Als Sinnbild dafür steht das Schicksal des österreichischen Schriftstellers Stefan Zweig, der während der Nazizeit ins Exil floh und aufgrund der katastrophalen Bedingungen immer depressiver wurde, bis er sich selbst das Leben nahm. Diese letzten Jahre erzählt der Film «Vor der Morgenröte», von dem sich Szkindek bei der Namensgebung seines Radios inspirieren ließ. Es entstand in einer dunklen Zeit vor bald fast einem Jahr, als nicht wenige sich fragten, ob die Situation sich jemals bessern wird.
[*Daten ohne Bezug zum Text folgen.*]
Lemma lasts_access_inv n c B (f : M B) k :
  lasts n (Running c (Access f k)) → ∃ m, n = S m ∧ ∀ b, lasts m (Running c (k b)).
Proof.
  intros Hl. change (match Running c (Access f k) with
    | Running c (Access _ k) => ∃ m, n = S m ∧ ∀ b, lasts m (Running c (k b)) | _ => True end).
  destruct Hl; eauto.
Qed.

Lemma sum_list_insert (ns : list nat) i x y :
  ns !! i = Some x → sum_list (<[ i := y ]> ns) + x = sum_list ns + y.
Proof.
  revert i; induction ns as [|n ns IH]; intros [|i] Hi; simplify_eq/=; [lia|].
  specialize (IH i Hi). lia.
Qed.

Lemma invocations_snoc es e :
  invocations (es ++ [e]) = invocations es + (if is_invoke e then 1 else 0).
Proof. unfold invocations. rewrite filter_app, length_app. by destruct e as [[]|]. Qed.

(** A step other than an invocation takes one off what is left of a method. *)
Lemma lasts_step e cfg cfg' ns :
  step e cfg cfg' → Forall2 lasts ns (goroutines cfg) →
  ∃ ns', Forall2 lasts ns' (goroutines cfg')
         ∧ sum_list ns' + 1 ≤ sum_list ns + (if is_invoke e then most_steps else 0).
Proof.
  intros Hstep Hns.
  assert (∀ i g g' k, goroutines cfg !! i = Some g → goroutines cfg' = <[ i := g' ]> (goroutines cfg) →
    (∀ m, lasts m g → ∃ m', lasts m' g' ∧ m' + 1 ≤ m + k) →
    ∃ ns', Forall2 lasts ns' (goroutines cfg') ∧ sum_list ns' + 1 ≤ sum_list ns + k) as Hupd.
  { intros i g g' k Hi -> Hg. destruct (Forall2_lookup_r _ _ _ _ _ Hns Hi) as (m & Hm & Hl).
    destruct (Hg m Hl) as (m' & Hl' & Hle). exists (<[ i := m' ]> ns).
    split; [by apply Forall2_insert|]. pose proof (sum_list_insert ns i m m' Hm). lia. }
  destruct Hstep as [i c l s gs Hg|i c q s gs Hg|i c B f k l s gs Hg|i c q s gs Hg|i c r l s gs Hg];
    (eapply Hupd; [exact Hg | done |]); intros m Hm; cbn.
  - exists (most_accesses + 3). split; [apply lasts_method|]. unfold most_accesses, most_steps. lia.
  - inversion Hm as [|?|m' c' q' Hq| |]; subst. exists m'. split; [done|lia].
  - apply lasts_access_inv in Hm as (m' & -> & Hk). exists m'. split; [done|lia].
  - inversion Hm as [|?| |m' c' q' Hq|]; subst. exists m'. split; [done|lia].
  - inversion Hm; subst. exists 0. split; [constructor|lia].
Qed.

Lemma steps_bound n s0 es cfg :
  steps es (launch n s0) cfg → length es ≤ most_steps * invocations es.
Proof.
  intros Hsteps. remember (launch n s0) as cfg0 eqn:E.
  assert (∃ ns, Forall2 lasts ns (goroutines cfg)
    ∧ length es + sum_list ns ≤ most_steps * invocations es) as (ns & _ & ?); [|lia].
  induction Hsteps as [|es e cfg0 cfg cfg' _ IH Hstep]; subst.
  - exists (replicate n 0). simpl. split; [apply Forall2_replicate; constructor|].
    induction n; simpl; lia.
  - destruct (IH eq_refl) as (ns & Hns & Hle). destruct (lasts_step e cfg cfg' ns Hstep Hns) as (ns' & ? & ?).
    exists ns'. split; [done|]. rewrite length_app, invocations_snoc. simpl. unfold most_steps in *. destruct (is_invoke e); lia.
Qed.

(** ** Progress *)

Lemma advance_step ch cfg e cfg' : advance ch cfg = Some (e, cfg') → step e cfg cfg'.
Proof.
  destruct cfg as [l s gs], ch as [i c|i]; cbn; destruct (gs !! i) as [[|c' p]|] eqn:Hi; try done.
  - intros [= <- <-]. by constructor.
  - destruct p, l; try done; intros [= <- <-]; by econstructor.
Qed.
(** What [resolvePort] returns, by mode. *)
Lemma resolvePort_shape svc annotations sd prefix ch cfg sp :
  let d := TrimSpace (annotations⟦prefix +:+ "/full-domain"⟧) in
  resolvePort svc annotations sd prefix ch cfg = Some sp →
  ∃ p, selectPort (Service_Ports svc) annotations prefix = Some p
       ∧ ServicePort_FullDomain sp = d ∧ ServicePort_TargetHostname sp = ch
       ∧ ServicePort_TargetPort sp = SvcPort_Port p
       ∧ (d = "" → (ServicePort_Protocol sp = "tcp" ∨ ServicePort_Protocol sp = "udp")
                   ∧ ServicePort_ProxyPort sp = SvcPort_Port p)
       ∧ (d ≠ "" → ServicePort_Method sp ∈ ["http"; "https"; "h2c"]).
Proof.
  cbv zeta. unfold resolvePort. intros (p & Hp & H)%bind_Some. exists p. split; [done|].
  revert H. case_bool_decide as Hd; simpl; intros [= <-]; simpl.
  - split_and!; try done. intros _. split; [|done].
    destruct (annotations⟦prefix +:+ "/protocol"⟧?) as [v|]; [|apply serviceProtocol_cases].
    repeat case_bool_decide; simpl; auto using serviceProtocol_cases.
  - split_and!; try done. intros _.
    destruct (annotations⟦prefix +:+ "/method"⟧?) as [v|]; [|by left].
    rewrite !elem_of_cons. case_bool_decide as E1; simpl; [by auto|].
    case_bool_decide as E2; simpl; by auto.
Qed.

(** Every entry of a Service has exactly one target: the Service's own
    cluster name on one of its declared ports, at the configured site. *)
Theorem service_entries_target svc sd cfg :
  map_Forall (λ _ r, ∃ p, p ∈ Service_Ports svc ∧ targets_service svc cfg p r)
    (entries_of (service_buildEntries (OService svc) sd cfg)).
Proof.
  unfold service_buildEntries, GetAnnotations. simpl.
  fold (annotations_of svc). destruct (negb _ && _).
  - unfold buildAllPortEntries. destruct (Service_Ports svc) as [|q qs] eqn:Hports; [done|].
    apply (entries_foldl (allPortKey svc)). intros p Hp. exists p. split; [done|].
    rewrite BuildServiceResource_raw by done. by eexists.
  - unfold buildSinglePortEntry.
    destruct (resolvePort _ _ _ _ _ _) as [sp|] eqn:Hsp; [|done]. simpl.
    apply map_Forall_singleton.
    apply resolvePort_shape in Hsp as (p & Hp & _ & Hh & Ht & _).
    exists p. split; [by eapply selectPort_in|].
    unfold BuildServiceResource. case_bool_decide; simpl; by eexists.
Qed.

(** The shape of the entries in the mode the annotations select. *)
Lemma service_entries_shape svc sd cfg :
  map_Forall (λ key r,
      if full_domain svc cfg == ""
      then ∃ p, p ∈ Service_Ports svc ∧ raw_tunnel p r
      else key = HostnameToKey (full_domain svc cfg) ∧ http_resource (full_domain svc cfg) r)
    (entries_of (service_buildEntries (OService svc) sd cfg)).
Proof.
  unfold service_buildEntries, GetAnnotations. simpl.
  fold (annotations_of svc). fold (full_domain svc cfg).
  destruct (decide (full_domain svc cfg = "")) as [Hd|Hd].
  - rewrite (bool_decide_eq_true_2 (full_domain svc cfg = "")) by done. simpl.
    destruct (resolveAllPorts _ _).
    + unfold buildAllPortEntries. destruct (Service_Ports svc) as [|q qs] eqn:Hports; [done|].
      apply (entries_foldl (allPortKey svc)). intros p Hp. exists p. split; [done|].
      rewrite BuildServiceResource_raw by done. unfold raw_tunnel; simpl.
      auto 10 using serviceProtocol_cases.
    + unfold buildSinglePortEntry.
      destruct (resolvePort _ _ _ _ _ _) as [sp|] eqn:Hsp; [|done]. simpl.
      apply map_Forall_singleton.
      apply resolvePort_shape in Hsp as (p & Hp & Hf & Hh & Ht & Hraw & _).
      destruct (Hraw Hd) as [Hproto Hproxy].
      exists p. split; [by eapply selectPort_in|].
      rewrite BuildServiceResource_raw by (rewrite Hf; exact Hd). unfold raw_tunnel; simpl.
      rewrite Hproxy. auto 10.
  - rewrite (bool_decide_eq_false_2 (full_domain svc cfg = "")) by done. simpl.
    unfold buildSinglePortEntry.
    destruct (resolvePort _ _ _ _ _ _) as [sp|] eqn:Hsp; [|done]. simpl.
    apply map_Forall_singleton.
    apply resolvePort_shape in Hsp as (p & Hp & Hf & Hh & Ht & _ & Hm).
    change (ServicePort_FullDomain sp = full_domain svc cfg) in Hf. rewrite Hf.
    unfold BuildServiceResource. rewrite Hf, !bool_decide_eq_false_2 by done. simpl.
    split; [done|]. split_and!; simpl; try done.
    + case_bool_decide; done.
    + apply Forall_singleton. by apply Hm.
Qed.

(** C36. The mode is decided by the full-domain annotation alone: with a
    non-blank value every entry is an HTTP resource at that domain, all-ports
    or not; otherwise every entry is a raw TCP or UDP tunnel of a declared port
    without authentication, rules, headers or TLS. *)
Theorem service_entries_mode svc sd cfg :
  map_Forall (λ key r,
      if full_domain svc cfg == ""
      then ∃ p, p ∈ Service_Ports svc ∧ raw_tunnel p r
      else key = HostnameToKey (full_domain svc cfg) ∧ http_resource (full_domain svc cfg) r)
    (entries_of (service_buildEntries (OService svc) sd cfg)).
Proof. apply service_entries_shape. Qed.

(** ** All-ports mode *)

(** Port number and tunnel protocol: what tells two entries apart. *)
Definition port_id (p : SvcPort) : Z * string :=
  (SvcPort_Port p, serviceProtocol (SvcPort_Protocol p)).

Lemma allPortKey_inj svc p q :
  (0 ≤ SvcPort_Port p)%Z → (0 ≤ SvcPort_Port q)%Z →
  allPortKey svc p = allPortKey svc q → port_id p = port_id q.
Proof.
  intros Hp Hq Heq. unfold allPortKey, ServiceToKey in Heq.
  do 4 apply (inj (String.append _)) in Heq.
  apply (append_sep_inj "-" (Itoa _) _ (Itoa _)) in Heq as [Hport Hproto];
    [|by apply contains_Itoa..].
  unfold port_id. f_equal; [by apply Itoa_inj | done].
Qed.

Lemma filter_unique {A B} `{EqDecision B} (f : A → B) (l : list A) (x : A) :
  NoDup (f <$> l) → x ∈ l → filter (λ y, f y = f x) l = [x].
Proof.
  induction l as [|y l IH]; [by set_solver|].
  rewrite fmap_cons, NoDup_cons, filter_cons. intros [Hy Hnd] [->|Hx]%elem_of_cons.
  - rewrite decide_True by done. f_equal.
    assert (∀ z, z ∈ l → f z ≠ f y) as Hne.
    { intros z Hz He. apply Hy. apply list_elem_of_fmap. by exists z. }
    clear -Hne. induction l as [|z l IH]; [done|].
    rewrite filter_cons_False by (apply Hne; by left). apply IH. intros w Hw. apply Hne. by right.
  - rewrite decide_False; [by apply IH|].
    intros He. apply Hy. apply list_elem_of_fmap. by exists x.
Qed.
(* ===== verification/Controller.v ===== *)
(** * Package [controller]: from informer events to the state manager

    One controller per watched type.  It remembers which blueprint keys each
    object produced ([resourceKeys]) and turns add, update and delete events
    into calls of the store.  It is written against the interfaces
    [ResourceHandler] and [Store].  The context is left out: it reaches the
    clientset only, whose answers are arguments here. *)

From stdpp Require Import options.
From S2P Require Import Prelude GoStrings Config Blueprint StateManager Store Resources.

Local Open Scope go_scope.

(** ** Definitions *)

(** The order in which [range] visits a map: any order, chosen anew for every
    loop. *)
Record RangeOrder : Type := mkRangeOrder {
  order_keys : gmap string Resource → list string;
  order_entries : gmap string Resource → list (string * Resource);
  order_keys_ok m : order_keys m ≡ₚ (map_to_list m).*1;
  order_entries_ok m : order_entries m ≡ₚ map_to_list m;
}.

(** [clientset.CoreV1().Secrets(ns).Get(ctx, name)]: the secret's data. *)
Definition Secrets : Type := string → string → result GoError (gmap string string).

(** What an informer hands to an event handler. *)
Inductive EventObj `{K8s} : Type :=
| EvUnstructured (u : Unstructured)
| EvTombstone (o : EventObj)
| EvOther.

Section controller.
  Context `{K8s} {Hd : Type} `{!ResourceHandler Hd} {St : Type} `{!Store St}.

Record Controller : Type := mkController {
  Controller_resourceKeys : gmap string (list string);
  Controller_gvr : GroupVersionResource;
  Controller_convert : Unstructured → result GoError Object;
  Controller_handler : Hd;
  Controller_cfg : Config;
  Controller_synced : bool;
}.

Definition set_resourceKeys (m : gmap string (list string)) (c : Controller) : Controller :=
  mkController m (Controller_gvr c) (Controller_convert c) (Controller_handler c)
    (Controller_cfg c) (Controller_synced c).

Definition set_synced (b : bool) (c : Controller) : Controller :=
  mkController (Controller_resourceKeys c) (Controller_gvr c) (Controller_convert c)
    (Controller_handler c) (Controller_cfg c) b.

Definition toMetaObj (c : Controller) (obj : EventObj) : result GoError Object :=
  match obj with
  | EvUnstructured u => Controller_convert c u
  | _ => Err (mkError "unexpected object type")
  end.

Definition resolveAuthSecret (c : Controller) (secrets : Secrets) (obj : Object) : gomap string :=
  let secretName :=
    (GetAnnotations obj)⟦Config_AnnotationPrefix (Controller_cfg c) +:+ "/auth-secret"⟧ in
  if secretName == "" then None else
  let ns := GetNamespace obj in
  match secrets ns secretName with
  | Err _ => None
  | Ok data => Some data
  end.

Definition objKeyOf (obj : Object) : string := GetNamespace obj +:+ "/" +:+ GetName obj.

(** The keys recorded for an object; nil, hence none, when it has no record. *)
Definition keys_of (c : Controller) (objKey : string) : list string :=
  default [] (Controller_resourceKeys c !! objKey).

Definition removeObject (c : Controller) (objKey : string) (st : St) : Controller * St :=
  let keys := keys_of c objKey in
  let c' := set_resourceKeys (delete objKey (Controller_resourceKeys c)) c in
  (c', foldl (λ st key, snd (store_Remove key st)) st keys).

Definition processObject (ord : RangeOrder) (secrets : Secrets) (c : Controller) (obj : Object)
    (write : bool) (st : St) : Controller * St :=
  let objKey := objKeyOf obj in
  if negb (ShouldProcess (Controller_handler c) obj (Controller_cfg c)) then
    removeObject c objKey st
  else
    let secretData := resolveAuthSecret c secrets obj in
    let entries :=
      entries_of (BuildEntries (Controller_handler c) obj secretData (Controller_cfg c)) in
    if size entries =? 0 then removeObject c objKey st
    else
      let newKeys := order_keys ord entries in
      let oldKeys := keys_of c objKey in
      let c' := set_resourceKeys (<[ objKey := newKeys ]> (Controller_resourceKeys c)) c in
      let newSet : gset string := list_to_set newKeys in
      let st :=
        foldl (λ st old,
          if bool_decide (old ∈ newSet) then st else snd (store_Remove old st)) st oldKeys in
      (c', foldl (λ st '(key, resource), snd (store_AddOrUpdate key resource write st)) st
             (order_entries ord entries)).

Definition onAdd (ord : RangeOrder) (secrets : Secrets) (c : Controller) (obj : EventObj) (st : St)
    : Controller * St :=
  match toMetaObj c obj with
  | Err _ => (c, st)
  | Ok metaObj => processObject ord secrets c metaObj (Controller_synced c) st
  end.

Definition onUpdate (ord : RangeOrder) (secrets : Secrets) (c : Controller)
    (_ newObj : EventObj) (st : St) : Controller * St :=
  match toMetaObj c newObj with
  | Err _ => (c, st)
  | Ok metaObj => processObject ord secrets c metaObj (Controller_synced c) st
  end.

Definition onDelete (c : Controller) (obj : EventObj) (st : St) : Controller * St :=
  let obj := match obj with EvTombstone o => o | _ => obj end in
  match toMetaObj c obj with
  | Err _ => (c, st)
  | Ok metaObj => removeObject c (GetNamespace metaObj +:+ "/" +:+ GetName metaObj) st
  end.

(** [Run] up to its wait for the context: [hasSynced] is the answer of
    [WaitForCacheSync].  The forced write and the flag are two steps; other
    goroutines may come in between (see [Sidecar]). *)
Definition Run (hasSynced : bool) (c : Controller) (st : St) : result GoError (Controller * St) :=
  if negb hasSynced
  then Err (mkError ("cache sync timed out for " +:+ GVR_Resource (Controller_gvr c)))
  else
    let st := store_ForceWrite st in
    Ok (set_synced true c, st).

Definition GVRString (c : Controller) : string := GVR_Resource (Controller_gvr c).

End controller.

Arguments Controller {_} Hd.

(** [New] for a definition: the handler wraps it, nothing is recorded yet. *)
Definition New `{K8s} (definition : ResourceDefinition) (cfg : Config) : Controller Handler := {|
  Controller_resourceKeys := ∅;
  Controller_gvr := RD_GVR definition;
  Controller_convert := RD_ConvertFunc definition;
  Controller_handler := NewHandler definition;
  Controller_cfg := cfg;
  Controller_synced := false;
|}.
(** C2. Refinement: started with no records, and as long as no two live
    objects claim the same key and none claims a key of the rest of the store,
    the public resources after any sequence of events are exactly those of the
    rest and what the live objects contribute. *)
Theorem handle_all_shows c st evs :
  Controller_resourceKeys c = ∅ →
  (∀ n, exclusive (store_view st) (spec_run c ∅ (take n evs))) →
  let '(c', st') := handle_all evs (c, st) in
  shows (store_view st) (spec_run c ∅ evs) (store_view st').
Proof. exact (handle_all_live c st evs). Qed.

Lemma orphan_free c st evs :
  Controller_resourceKeys c = ∅ →
  let '(c', st') := handle_all evs (c, st) in
  ∀ k, is_Some (store_view st' !! k) →
    is_Some (store_view st !! k)
    ∨ ∃ o es, spec_run c ∅ evs !! o = Some es ∧ is_Some (es !! k).
Proof.
  intros Hc.
  pose proof (handle_all_ind
    (λ c' st' live, records live c' ∧ ∀ k, is_Some (store_view st' !! k) →
       is_Some (store_view st !! k) ∨ ∃ o es, live !! o = Some es ∧ is_Some (es !! k))
    c st ∅ evs) as Hi.
  destruct (handle_all evs (c, st)) as [c' st']. apply Hi.
  - split; [intros o; rewrite Hc, !lookup_empty; constructor | auto].
  - intros n c1 st1 live1 c2 st2 [Hr Hs] -> He.
    destruct He as [c2 st2 Hk Hv | objKey es c2 st2 Hrec Hrep].
    + split; [|by rewrite Hv]. intros o. rewrite Hk. apply Hr.
    + split; [by eapply records_set|]. intros k. rewrite Hrep.
      setoid_rewrite spec_set_lookup. destruct (es !! k) as [r|] eqn:Hk.
      * intros _. right. exists objKey, es. rewrite Hk.
        split; [|done]. left. split_and!; [done..|]. intros ->. by rewrite lookup_empty in Hk.
      * case_decide as Hold; [by intros [? [=]]|].
        intros [?|(o & es' & Hl & Hes)]%Hs; [by left|]. right. exists o, es'. split; [|done].
        right. split; [by eapply replaced_none | done].
Qed.

(** C23. Nothing stale stays published, shared keys or not: after any sequence
    of events every public key was there at the start or is contributed by an
    object that is live now. *)
Theorem no_orphans c st evs :
  Controller_resourceKeys c = ∅ →
  let '(c', st') := handle_all evs (c, st) in
  ∀ k, is_Some (store_view st' !! k) →
    is_Some (store_view st !! k)
    ∨ ∃ o es, spec_run c ∅ evs !! o = Some es ∧ is_Some (es !! k).
Proof. apply orphan_free. Qed.

Lemma handle_EAdd ord secrets c u o st :
  toMetaObj c u = Ok o →
  handle (EAdd ord secrets u) (c, st) = processObject ord secrets c o (Controller_synced c) st.
Proof. intros Hu. simpl. unfold onAdd. by rewrite Hu. Qed.

(** What happens to a shared key: when two objects contribute the same key
    and one of them is deleted, the key is gone, although the other object is
    live, and its record still lists the key. *)
Theorem shared_key_lost ord secrets c st u1 u2 o1 o2 k :
  toMetaObj c u1 = Ok o1 → toMetaObj c u2 = Ok o2 → objKeyOf o1 ≠ objKeyOf o2 →
  is_Some (contribution c secrets o1 !! k) → is_Some (contribution c secrets o2 !! k) →
  let '(c', st') :=
    handle_all [EAdd ord secrets u1; EAdd ord secrets u2; EDelete u1] (c, st) in
  store_view st' !! k = None ∧ k ∈ keys_of c' (objKeyOf o2).
Proof.
  intros H1 H2 Hne Hk1 Hk2.
  change (handle_all _ _) with (handle (EDelete u1) (handle (EAdd ord secrets u2)
    (handle (EAdd ord secrets u1) (c, st)))).
  rewrite (handle_EAdd _ _ _ _ o1) by done.
  pose proof (processObject_ends ord secrets c o1 (Controller_synced c) st) as Hp1. cbv zeta in Hp1.
  destruct (processObject _ _ _ _ _ _) as [c1 st1], Hp1 as (Hst1 & (Hr1 & _ & _) & _).
  assert (contribution c1 secrets o2 = contribution c secrets o2) as Hc2.
  { destruct Hst1 as (_ & _ & Hh & Hcfg). unfold contribution, resolveAuthSecret.
    by rewrite Hh, Hcfg. }
  assert (∀ u, toMetaObj c1 u = toMetaObj c u) as Hm1.
  { destruct Hst1 as (_ & Hc & _). intros []; simpl; congruence. }
  rewrite (handle_EAdd _ _ _ _ o2) by (by rewrite Hm1).
  pose proof (processObject_ends ord secrets c1 o2 (Controller_synced c1) st1) as Hp2. cbv zeta in Hp2.
  destruct (processObject _ _ _ _ _ _) as [c2 st2], Hp2 as (Hst2 & (Hr2 & _ & Ho2) & _).
  assert (toMetaObj c2 u1 = Ok o1) as Hm2.
  { destruct Hst2 as (_ & Hc & _). rewrite <- H1, <- Hm1. destruct u1; simpl; congruence. }
  assert (match u1 with EvTombstone o => o | _ => u1 end = u1) as Hu1 by (by destruct u1).
  cbn [handle]. unfold onDelete. rewrite Hu1, Hm2.
  fold (objKeyOf o1).
  pose proof (removeObject_ends c2 (objKeyOf o1) st2) as Hp3.
  destruct (removeObject _ _ _) as [c3 st3], Hp3 as (_ & (_ & _ & Ho3) & Hrep). split.
  - rewrite Hrep, lookup_empty, decide_True; [done|].
    unfold keys_of. rewrite Ho2 by done. by apply Hr1.
  - unfold keys_of. rewrite Ho3 by done. apply Hr2. by rewrite Hc2.
Qed.

End events.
Aus diesem Grund will Radio Berliner Morgenröte auch Mut machen. Eines der Formate trägt dieses Motto sogar im Rubriknamen. Andere heißen «Parallelwelten», «Hörstunden» oder «RBM unterwegs».

Zwei Satire-Formate

Im Schnitt erscheinen zwei Beiträge pro Woche und dauern jeweils knapp eine Stunde. Zwischendurch wird immer gemafreie Songs gespielt, in den Musikinterviews sogar die der jeweiligen Künstler. Neben solchen ernsten Sendungen bekommen die Zuhörer aber auch Satire geboten. Unter dem Titel «Syntopia» präsentiert Szkindek in Episoden eine Weltraumgeschichte, die gewissermaßen eine Allegorie auf die gegenwärtigen Umstände darstellt. Der Radio-Gründer schreibt sie selbst und stellt in den jeweils zwölf- bis sechszehnminütigen Podcasts eine Parallelwelt dar, in der die Menschen keine Maske tragen, sondern Knieschoner, um genau an dieser Stelle Pollenflugattacken abzuwehren. Es sind Geschichten, „in denen ihre Bewohner“, wie Szkindek auf der Homepage schreibt, „ihre traumatisierende Spaltung immer wieder auf’s neue reproduzierten und auf diesem Wege versuchten, sich selbst zu finden.“

Ein weiteres Satire-Format bietet Radio Berliner Morgenröte unter dem Rubrum «Die kleine Gedankenspritze» an. In der Sendung geht es um das Framing, die rhetorischen Tricks und die Diffamierungen der Leitmedien. Sie werden nicht nur entlarvt, sondern auch durch den Kakao gezogen. Diese Texte zu aktuellen Ereignissen liest neben Olev Zacharias Szkindek der Schauspieler Jean-Theo Jost vor – auch bekannt unter dem Künstlernamen Pater Theo. Er ist einer der vielen Mitwirkenden, die Radio Berliner Morgenröte mit eigenen Beiträgen, Schnittarbeit und anderweitigen Dienstleistungen unterstützen. Diese Arbeit zahlt sich aus. Das Kulturmedium findet immer mehr Anklang und wächst. Weitere Formate könnten folgen. An Ideen mangelt es dem Radio-Gründer nicht.